Lemma welcomeEffect_nonempty (c : Clock) (s : State) :
  messages s <> [] -> welcomeEffect c s = s.
Proof.
  unfold welcomeEffect. destruct (messages s); [congruence|reflexivity].
Qed.

Lemma valueEffect_frame (s : State) :
  value (valueEffect s) = value s /\
  messages (valueEffect s) = messages s /\
  isLoading (valueEffect s) = isLoading s /\
  error (valueEffect s) = error s.
Proof.
  unfold valueEffect.
  repeat match goal with |- context [if ?b then _ else _] => destruct b end;
    simpl; auto.
Qed.

(** ** Empty and white-space-only input (C1) *)

(** C1. When the input trims to the empty string, [handleSendMessage]
    calls [apiClient.query] not at all and returns the state it was given,
    so the message list, the loading flag and the error are as before; the
    same holds for a click on Send and for Enter in the textarea, and the
    set of queries in flight does not change. *)
Theorem blank_input_sends_nothing (c : Clock) (w : World) :
  trim (value (ui w)) = [] ->
  handleSendMessage c (ui w) = (ui w, None) /\
  step c ClickSend w = Some w /\
  (showCommandPalette (ui w) = false ->
   forall shiftKey, step c (KeyDown Enter shiftKey) w = Some w).
Proof.
  intros H.
  assert (Hs : handleSendMessage c (ui w) = (ui w, None)).
  { unfold handleSendMessage. now rewrite H. }
  split; [exact Hs|]. split.
  - unfold step, sendDisabled. rewrite H. simpl.
    now rewrite orb_true_r.
  - intros Hp shiftKey. unfold step, handleKeyDown. rewrite Hp, H. simpl.
    destruct shiftKey; simpl;
      now rewrite commit_same, app_nil_r, world_eta.
Qed.

Lemma blank_input_sends_nothing_witness :
  let w := mkWorld (setValue (lit "  ") (mount (mkClock 0 0))) [] in
  trim (value (ui w)) = [] /\
  handleSendMessage (mkClock 7 7) (ui w) = (ui w, None).
Proof.
  split; [reflexivity|].
  apply (blank_input_sends_nothing (mkClock 7 7)
           (mkWorld (setValue (lit "  ") (mount (mkClock 0 0))) [])).
  reflexivity.
Defined.

(** ** The request (C4) *)

Lemma handleSendMessage_request (c : Clock) (s : State) (r : QueryRequest) :
  snd (handleSendMessage c s) = Some r ->
  r = mkReq (trim (value s)) 5 true /\
  trim (value s) <> [] /\ isLoading s = false.
Proof.
  unfold handleSendMessage.
  destruct (truthy (trim (value s))) eqn:Ht; simpl; [|discriminate].
  destruct (isLoading s); simpl; [discriminate|].
  intros [= <-]. apply truthy_true in Ht. auto.
Qed.

Lemma handleKeyDown_request (c : Clock) (key : Key) (shiftKey : bool)
      (s s' : State) (r : QueryRequest) :
  handleKeyDown c key shiftKey s = Some (s', Some r) ->
  handleSendMessage c s = (s', Some r).
Proof.
  unfold handleKeyDown.
  destruct (showCommandPalette s).
  - destruct key; try discriminate.
    all: destruct (activeSuggestion s >=? 0); try discriminate.
    all: destruct (commandSuggestions !! _); discriminate.
  - destruct key; try discriminate.
    destruct (negb shiftKey); [|discriminate].
    destruct (truthy (trim (value s))); [|discriminate].
    now intros [= ->].
Qed.

Lemma In_delete {A} (i : nat) (l : list A) (x : A) :
  In x (delete i l) -> In x l.
Proof.
  revert i. induction l as [|y l IH]; intros [|i]; simpl; auto.
  intros [->|H]; eauto.
Qed.

(** C4. The argument of every [apiClient.query] call is the object
    [{query, max_results, include_metadata}] with the trimmed input as
    [query], [max_results] 5 (within 1..20) and [include_metadata] true;
    the query text is never empty. This holds for the handler and for
    every request an event of the component puts in flight. *)
Theorem request_shape (c : Clock) (s : State) (r : QueryRequest) :
  snd (handleSendMessage c s) = Some r ->
  r = mkReq (trim (value s)) 5 true /\
  query r = trim (value s) /\ query r <> [] /\
  max_results r = 5 /\ 1 <= max_results r <= 20 /\
  include_metadata r = true /\
  (forall ev w w' q,
      step c ev w = Some w' -> In q (inflight w') ->
      In q (inflight w) \/ q = mkReq (trim (value (ui w))) 5 true).
Proof.
  intros H. apply handleSendMessage_request in H as (-> & Hne & _).
  simpl. repeat split; auto; try lia.
  intros ev w w' q Hstep Hin.
  assert (Hsend : forall s' o,
             handleSendMessage c (ui w) = (s', o) ->
             In q (inflight w ++ issued o) ->
             In q (inflight w) \/ q = mkReq (trim (value (ui w))) 5 true).
  { intros s' o Hh Hq. apply in_app_or in Hq as [Hq|Hq]; [now left|].
    destruct o as [q'|]; simpl in Hq; [|contradiction].
    destruct Hq as [<-|[]]. right.
    apply (handleSendMessage_request c (ui w)). now rewrite Hh. }
  destruct ev; unfold step in Hstep.
  all: try (injection Hstep as <-; now left).
  - destruct (handleKeyDown c key shiftKey (ui w)) as [[s' [q'|]]|] eqn:Hk.
    + injection Hstep as <-. simpl in Hin.
      apply handleKeyDown_request in Hk. eauto.
    + injection Hstep as <-. simpl in Hin. rewrite app_nil_r in Hin.
      now left.
    + injection Hstep as <-. now left.
  - destruct (sendDisabled (ui w)); [injection Hstep as <-; now left|].
    destruct (handleSendMessage c (ui w)) as [s' o] eqn:Hh.
    injection Hstep as <-. simpl in Hin. eauto.
  - destruct (index <? length commandSuggestions)%nat; [|discriminate].
    destruct (selectCommandSuggestion index (ui w));
      injection Hstep as <-; now left.
  - destruct (inflight w !! i); [|discriminate].
    injection Hstep as <-. simpl in Hin. left. eapply In_delete; eauto.
Qed.

Lemma request_shape_witness :
  let s := setValue (lit " Tell me about Aryabhata ") (mount (mkClock 0 0)) in
  snd (handleSendMessage (mkClock 5 6) s)
  = Some (mkReq (lit "Tell me about Aryabhata") 5 true) /\
  max_results (mkReq (lit "Tell me about Aryabhata") 5 true) = 5.
Proof.
  split; [reflexivity|].
  apply (request_shape (mkClock 5 6)
           (setValue (lit " Tell me about Aryabhata ") (mount (mkClock 0 0)))
           (mkReq (lit "Tell me about Aryabhata") 5 true)).
  reflexivity.
Defined.

(** ** A successful round trip (C5) *)


Lemma assistantMessages_app (l1 l2 : list ChatMessage) :
  assistantMessages (l1 ++ l2) = assistantMessages l1 ++ assistantMessages l2.
Proof. apply List.filter_app. Qed.

Lemma handleSendMessage_sent (c : Clock) (s s1 : State) (r : QueryRequest) :
  handleSendMessage c s = (s1, Some r) ->
  s1 = mkState [] (activeSuggestion s) (showCommandPalette s)
               (mousePosition s) (messages s ++ [userMessage c s]) true None
               (inputFocused s).
Proof.
  unfold handleSendMessage.
  destruct (truthy (trim (value s)) && negb (isLoading s)); [|discriminate].
  now intros [= <- _].
Qed.

Lemma settled_commit (c : Clock) (o : Outcome) (s : State) :
  commit c s (handleSendMessage_settled c o s)
  = handleSendMessage_settled c o s.
Proof.
  destruct o as [response|err].
  - unfold commit, JS.eqb; simpl.
    rewrite bool_decide_eq_true_2 by reflexivity.
    destruct (_ =? _)%nat; [reflexivity|].
    apply welcomeEffect_nonempty. simpl. now destruct (messages s).
  - now apply commit_no_effect.
Qed.

(** C5. When the awaited query resolves, the handler appends one message
    and nothing else to the list; it is an assistant message whose content
    is the response's [answer] and whose metadata holds the response's
    [relevant_documents] and [model_used] as received. Over the whole round
    trip the list grows by the user message followed by that one assistant
    message, and the render that follows adds nothing. *)
Theorem success_appends_one_assistant_message
        (c : Clock) (response : QueryResponse) (s : State) :
  let s' := handleSendMessage_settled c (Fulfilled response) s in
  exists m : ChatMessage,
    messages s' = messages s ++ [m] /\
    type m = assistant /\
    content m = answer response /\
    metadata m = Some (mkMeta (Some (resp_relevant_documents response))
                              (Some (resp_model_used response))) /\
    isLoading s' = false /\
    (forall c0 s0 r,
        handleSendMessage c0 s0 = (s, Some r) ->
        messages s' = messages s0 ++ [userMessage c0 s0; m] /\
        length (assistantMessages (messages s'))
        = S (length (assistantMessages (messages s0)))) /\
    (forall w i w',
        ui w = s ->
        step c (Settle i (Fulfilled response)) w = Some w' ->
        ui w' = s' /\ S (length (inflight w')) = length (inflight w)).
Proof.
  exists (assistantMessage c response). simpl.
  repeat split.
  - intros. apply handleSendMessage_sent in H. subst s. simpl.
    now rewrite <- app_assoc.
  - apply handleSendMessage_sent in H. subst s. simpl.
    rewrite !assistantMessages_app, !length_app. simpl. lia.
  - unfold step in H0. destruct (inflight w !! i); [|discriminate].
    injection H0 as <-. simpl. rewrite H. apply settled_commit.
  - unfold step in H0. destruct (inflight w !! i) eqn:E; [|discriminate].
    injection H0 as <-. simpl.
    rewrite length_delete by eauto.
    apply lookup_lt_Some in E. lia.
Qed.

> _Exercise instructions_
If a line falls between the first line of the records and the line containing "(showCommandPalette (ui w) = false ->", inclusive, repeat it exactly; leave out all others.

> _Response to this exercise_
Lemma welcomeEffect_nonempty (c : Clock) (s : State) :
  messages s <> [] -> welcomeEffect c s = s.
Proof.
  unfold welcomeEffect. destruct (messages s); [congruence|reflexivity].
Qed.

Lemma valueEffect_frame (s : State) :
  value (valueEffect s) = value s /\
  messages (valueEffect s) = messages s /\
  isLoading (valueEffect s) = isLoading s /\
  error (valueEffect s) = error s.
Proof.
  unfold valueEffect.
  repeat match goal with |- context [if ?b then _ else _] => destruct b end;
    simpl; auto.
Qed.

(** ** Empty and white-space-only input (C1) *)

(** C1. When the input trims to the empty string, [handleSendMessage]
    calls [apiClient.query] not at all and returns the state it was given,
    so the message list, the loading flag and the error are as before; the
    same holds for a click on Send and for Enter in the textarea, and the
    set of queries in flight does not change. *)
Theorem blank_input_sends_nothing (c : Clock) (w : World) :
  trim (value (ui w)) = [] ->
  handleSendMessage c (ui w) = (ui w, None) /\
  step c ClickSend w = Some w /\
  (showCommandPalette (ui w) = false ->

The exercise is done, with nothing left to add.